Las playas de Hiroshima todavía están llenas de restos de la explosión de la bomba atómica

El 6 de agosto de 1945 el bombardero B-29 bautizado con el nombre de Enola Gay provocó uno de los más recordados y horribles de toda la historia. En horas de la mañana el avión soltó la bomba Little Boy, que acabaría instantáneamente con las vidas de 100.000 personas y dejaría a otras 130.000 gravemente heridas. Los reportes indicaron una devastación de 13 kilómetros cuadrados.

74 años después, parece que en Hiroshima no hubiera pasado nada. Su población de más de 1’300.000 habitantes vive como si nada hubiera ocurrido décadas atrás. Donde antes hubo caos y destrucción, hoy es un centro urbano próspero como cualquier otro del país.

No obstante, el terreno de Hiroshima oculta claros vestigios del desastre ocurrido en 1945. Así lo señaló una investigación reciente publicada en la revista Anthropocene. Según la investigación, en las playas de la península de Motōjina todavía se encuentran escombros y otros materiales que fueron distribuidos por la explosión de la bomba atómica.

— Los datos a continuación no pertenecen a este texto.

(** C6. Every message gets the replies it is owed, as long as memory lasts. A
    request - version 2.0, a method that is no notification, and a text as its
    identifier - is accepted whatever its method and parameters are, and once
    the work queue has caught up there is exactly one reply to it, with its
    identifier, in its session and event, and one to each tool call that was
    waiting; nothing else is sent and no call is left over. A notification is
    accepted without a reply. Anything else, a request whose identifier is a
    number included, is answered at once with an invalid request error that
    names no identifier, and changes nothing. (A reply is transmitted if it can
    be printed: when every reply can, there are exactly as many transmissions
    as replies.) *)
Theorem request_answered sid eid msg s w : roomy (W := W) (H := H) ->
  mc_initialized (s_ctx s) = true -> server_ok s -> mh_ok w ->
  (forall method id, request msg method id ->
     wp (let* rt := mcp_server_handle_message sid eid (Some msg) in
         let* m := get_ctx in
         let* _ := drain (length (s_calls m)) in cret rt)
       (fun rt '(s', w') => rt = OPRT_OK /\ s_calls s' = [] /\ exists l out, Permutation l ((sid, eid, id) :: owed s) /\
          answers_for l out /\ ((forall j, is_Some (ty_cJSON_PrintUnformatted j)) -> length out = length l) /\
          mh_sent w' = (rev out ++ mh_sent w)%list) (s, w)) /\
  ((forall method id, ~ request msg method id) ->
     wp (mcp_server_handle_message sid eid (Some msg)) (fun rt '(s', w') => rt = OPRT_OK /\ s' = s /\
       (notification msg -> mh_sent w' = mh_sent w) /\
       (~ notification msg -> exists text,
          mh_sent w' = (answer sid eid (error_json None MCP_ERR_INVALID_REQUEST text) ++ mh_sent w)%list)) (s, w)).
Proof.
  intros room Hinit Hok Hw. split; [|by apply not_request_wp].
  intros method id Hreq. eapply wp_mono; [by eapply answered_wp|].
  intros rt [s' w'] (? & _ & ? & l & out & ? & Ho & ?). split; [done|]. split; [done|]. exists l, out. split_and!; [done|done| |done].
  by apply answers_length.
Qed.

Las playas de Hiroshima todavía están llenas de restos de la explosión de la bomba atómica

Los materiales encontrados

Los geólogos no tuvieron que buscar mucho para hallar evidencia. Tan solo a 10 centímetros de profundidad dentro de la playa encontraron pequeños trozos de escombros. Los expertos los describieron como piezas de milímetros de grosor, entre las que habían esferoides de cristal, filamentos de cristal y otros componentes fundidos.

En un solo kilogramo de arena se calculó que estos elementos hacían un 0,6 a 2,5% de la muestra. Extrapolando estos datos, se calculó que en cada kilómetro cuadrado de playa de Hiroshima había de 2.300 a 3.100 toneladas de estas partículas.

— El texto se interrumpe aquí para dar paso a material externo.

(** *** device_stopwatch_timer_set *)

Definition __set_stopwatch_timer (args : option cJSON) : M TOOL_RESULT :=
  let operation := __read_int_field args "operation" 0 in
  let query := stopwatch (K := K) (wukong_tm_stopwatch_query true) in
  (* stop and reset: the time is read before *)
  let ending (op : M OPERATE_RET) :=
    let* q := query in
    match queried q with
    | None => __make_bool_result false
    | Some state =>
        let* rt := op in
        if negb (rt =? OPRT_OK) then __make_bool_result false else __make_stopwatch_elapsed_result (st_elapsed_sec state)
    end in
  if operation =? MCP_STOPWATCH_OP_START then
    let* rt := stopwatch wukong_tm_stopwatch_start in
    if negb (rt =? OPRT_OK) then
      let* q := query in
      match queried q with
      | Some state => __make_already_exists_result (snprintf 128 (object_text (stopwatch_members state)))
      | None => __make_bool_result false
      end
    else __make_bool_result true
  else if operation =? MCP_STOPWATCH_OP_PAUSE then
    let* rt := stopwatch wukong_tm_stopwatch_pause in
    if negb (rt =? OPRT_OK) then __make_bool_result false
    else
      let* q := query in
      match queried q with
      | Some state => __make_stopwatch_elapsed_result (st_elapsed_sec state)
      | None => __make_bool_result false
      end
  else if operation =? MCP_STOPWATCH_OP_RESUME then
    let* rt := stopwatch wukong_tm_stopwatch_resume in __make_bool_result (rt =? OPRT_OK)
  else if operation =? MCP_STOPWATCH_OP_STOP then ending (stopwatch wukong_tm_stopwatch_stop)
  else if operation =? MCP_STOPWATCH_OP_RESET then ending (stopwatch wukong_tm_stopwatch_reset)
  else if operation =? MCP_STOPWATCH_OP_QUERY then
    let* (rt, state) := query in
    if rt =? OPRT_NOT_FOUND then inactive_result else __make_stopwatch_query_result (rt =? OPRT_OK) state
  else __make_bool_result false.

Entre los materiales encontrados también había aluminio, calcio, carbono, silicio y oxígeno. Además, había composiciones de materiales como hierro puro o acero. También se encontró hormigón, mármol y caucho.

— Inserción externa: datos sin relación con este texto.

(* ===== verification/KeyGestures.v ===== *)
(** What the scanner of a key makes of the samples it takes: the pure machine
    behind Keys.__key_ent_proc, the gestures it reports for every kind of key,
    and the rejection of bounces. *)
From S2P Require Import Prelude.
From S2P Require Import World.
From S2P Require Import TmHost.
From S2P Require Import ModeHost.
From S2P Require Import Keys.

#[local] Open Scope Z_scope.

(** ** The machine

    One step on a sample: the entity afterwards and the events reported. *)
Definition EVENT : Type := PUSH_KEY_TYPE_E * Z.

Definition more_trig (tp : KEY_LONG_PRESS_TP_E) : bool := bool_decide (tp = LP_MORE_NORMAL_TRIG).

Section Machine.
Variable ts : Z.

Definition down_step (e : KEY_ENTITY_S) : KEY_ENTITY_S * list EVENT :=
  if once_trig (lp_tp (kud e)) && (long_key_time (kud e) <=? down_time e) && negb (long_key_press e)
  then (set_long true e, [(LONG_KEY, 0)])
  else if more_trig (lp_tp (kud e)) && (KEY_DOWN_CONT_TRIG_TIME_MS <=? down_time e)
  then (set_down 0 e, [(NORMAL_KEY, 0)])
  else (e, []).

(** The end of a gesture of [n] presses. *)
Definition end_events (tp : KEY_LONG_PRESS_TP_E) (n : Z) (fired : bool) : list EVENT :=
  if 1 <? n then [(SEQ_KEY, n)]
  else if falling_trig tp then []
  else if bool_decide (tp = LP_ONCE_TRIG) && fired then [] else [(NORMAL_KEY, 0)].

Las partículas encontradas fueron formadas en las condiciones extremas de la explosión. Varios miles de grados Celcius provocaron que todosse convirtiera en líquido y volara por el cielo. Estas partículas terminaron chocando unas con otras y formando diversas composiciones antes de tocar el suelo.

Toda la destrucción de hace tantos años sigue estando escondida en las playas de Hiroshima como un recuerdo más del desastre.